Unlike my first go round with braces, I'm not looking forward to being in the orthodontist's chair this time. I don't want spaced out, crooked teeth, but I don't want braces either. My perspective has changed. Now, I see it as trading one glaring imperfection for another. I can't reconcile wearing braces with the way I want to look. Take a moment and picture this scene. You see a tall, lean, African American woman walking down the street. The sun radiates off her skin, a massive afro frames her face, and her barely there make up is flawless. A pair of upper thigh grazing shorts accentuate legs that seemingly have no end and a body hugging tank draws attention to the gentle curve of her bust. She glides along the sidewalk in high heel sandals, commanding the attention of everyone who passes. As her path crosses yours your eyes meet and you hold her gaze. A warm blush spreads across her cheeks and she parts her lips in a metal mouth smile. SEE!!! The braces ruin it!

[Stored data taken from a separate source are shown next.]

Lemma view_scaled hbs k hs :
  (0 < hbs)%Z -> (0 < k)%Z -> view_ok hbs (k * hbs) hs (HashesWithBlockSize hs k).
Proof.
  intros Hh Hk. unfold view_ok. rewrite Z.div_mul by lia. split; [done|]. simpl. intros i Hi.
  assert (((i + 1) * k <= zlen hs)%Z) as Hle.
  { pose proof (Z.mul_div_le (zlen hs) k Hk). nia. }
  unfold zlen in *. destruct (lookup_lt_is_Some_2 hs (Z.to_nat ((i + 1) * k - 1))) as [h Hl]; [nia|].
  exists h. unfold bhl_get.
  replace ((i + 1) * k - 1)%Z with (Z.of_nat (Z.to_nat ((i + 1) * k - 1))) at 1 by nia.
  rewrite pyget_nonneg, Hl. split; [done|].
  replace ((i + 1) * (k * hbs))%Z with ((((i + 1) * k - 1) + 1) * hbs)%Z by lia.
  rewrite prefix_hash_lookup by nia. done.
Qed.

Lemma view_raw hbs hs : (0 < hbs)%Z -> view_ok hbs hbs hs (RawHashes hs).
Proof.
  intros Hh. unfold view_ok. rewrite Z.div_same, Z.div_1_r by lia. split; [done|]. simpl. intros i Hi.
  unfold zlen in *. destruct (lookup_lt_is_Some_2 hs (Z.to_nat i)) as [h Hl]; [lia|].
  exists h. unfold bhl_get. replace i with (Z.of_nat (Z.to_nat i)) at 1 by lia.
  rewrite pyget_nonneg, Hl, prefix_hash_lookup by lia. done.
Qed.

(** Fine-grained mode: the alignment is a proper divisor of the block size. *)
Definition fine_mode (bs al : Z) : bool := (al <? bs)%Z && (bs mod al =? 0)%Z.

(** A lookup that is not fine-grained gets the view at its block size. *)
Lemma resolve_coarse hbs k hs supports al :
  (0 < hbs)%Z -> (0 < k)%Z -> supports && fine_mode (k * hbs) al = false ->
  exists v, resolve_block_hashes (RawHashes hs) hbs (k * hbs) supports (Some al) = Ok v /\
    view_ok hbs (k * hbs) hs v.
Proof.
  intros Hh Hk Hf. unfold resolve_block_hashes. destruct (Z.eqb_spec (k * hbs) hbs) as [He|Hne].
  - exists (RawHashes hs). split; [done|]. rewrite He. by apply view_raw.
  - unfold fine_mode in Hf. rewrite Hf, Z.mod_mul by lia. simpl. unfold BlockHashListWithBlockSize.
    rewrite Z.mod_mul, Z.div_mul by lia. simpl. eexists. split; [done|]. by apply view_scaled.
Qed.

Section full.
Context (n : nat) (p : BlockPool) (gids : list Z).
Context (Hok : cache_ok n p) (Hgids : forall g, g ∈ gids -> (0 <= g < 2 ^ 32)%Z) (Hne : gids <> []).
Context (hs : list bytes) (max_length k : Z).
Local Abbreviation hbs := (hash_block_size p).
Local Abbreviation bs := (k * hash_block_size p)%Z.
Context (Hh : (0 < hash_block_size p)%Z) (Hk : (0 < k)%Z) (Hmax : (0 <= max_length)%Z).

(** The columns [cols] hold the prefix of [H] tokens, block by block. *)
Definition covers (H : Z) (cols : list (list ref)) : Prop :=
  zlen cols = cdiv H bs /\ (0 <= H <= max_length)%Z /\
  forall i col, cols !! i = Some col -> exists h,
    prefix_hash hbs hs (Z.min H ((Z.of_nat i + 1) * bs)) = Some h /\ hit_col n p gids h col.

(** Every prefix of whole blocks up to [L], and [L] itself, is cached. *)
Definition all_cached (L : Z) : Prop :=
  (forall i, (0 <= i)%Z -> ((i + 1) * bs <= L)%Z -> prefix_cached n p gids hs ((i + 1) * bs)) /\
  ((L mod bs)%Z <> 0%Z -> prefix_cached n p gids hs L).

Lemma hit_col_length h col : hit_col n p gids h col -> length col = length gids.
Proof using. intros Hc. by apply Forall2_length in Hc. Qed.

(** The rows of a search that appended the columns [cols]. *)
Lemma rows_of_cols cols :
  (forall col, col ∈ cols -> length col = length gids) ->
  first_len (append_cols (replicate (length gids) []) cols) = Ok (zlen cols) /\
  length (append_cols (replicate (length gids) []) cols) = length gids /\
  forall gi, gi < length gids ->
    append_cols (replicate (length gids) []) cols !! gi = Some ((fun col => col !!! gi) <$> cols).
Proof using Hne.
  intros Hlen. destruct (append_cols_spec (replicate (length gids) []) cols) as [Hl Hr].
  { intros col Hc. rewrite length_replicate. auto. }
  rewrite length_replicate in Hl.
  assert (Hrow : forall gi, gi < length gids ->
    append_cols (replicate (length gids) []) cols !! gi = Some ((fun col => col !!! gi) <$> cols)).
  { intros gi Hgi. rewrite (Hr gi []); [done|]. by apply lookup_replicate_2. }
  split_and!; [|done|done].
  assert (0 < length gids) as H0 by (clear -Hne; destruct gids; [done|simpl; lia]).
  specialize (Hrow 0 H0). destruct (append_cols _ _) as [|l rest]; [done|].
  simpl in *. simplify_eq. unfold zlen. by rewrite length_fmap.
Qed.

No, I'm not the only adult who's going to be walking around with braces. But to be honest, I've always felt that they looked a tad bit ridiculous. And if I feel that way looking at other people, I know that someone is going to feel that way looking at me. Yeah, yeah, I shouldn't care what people think. But unlike most folks, I'm going to be honest and say that I do. I already feel self concious whenever I open my mouth. I often find myself talking with my hand casually shielding my mouth so people won't stare at everything that's wrong in there. I'm getting my teeth fixed so I won't feel compelled to do that any more. In this case, the cure is worse than the disease and I'll feel more self concious than ever. I explored the options with Invisalign and removeable retainers, but none of them were viable solutions to the problem. So I've gotta go full out with metal braces, complete with a tooth extraction and rubber bands. Hopefully, I'll feel better about how they'll look over the two years I'll be wearing them. And who knows, maybe I'll meet a man with braces and when we kiss there will be sparks. Or our teeth could just get stuck together.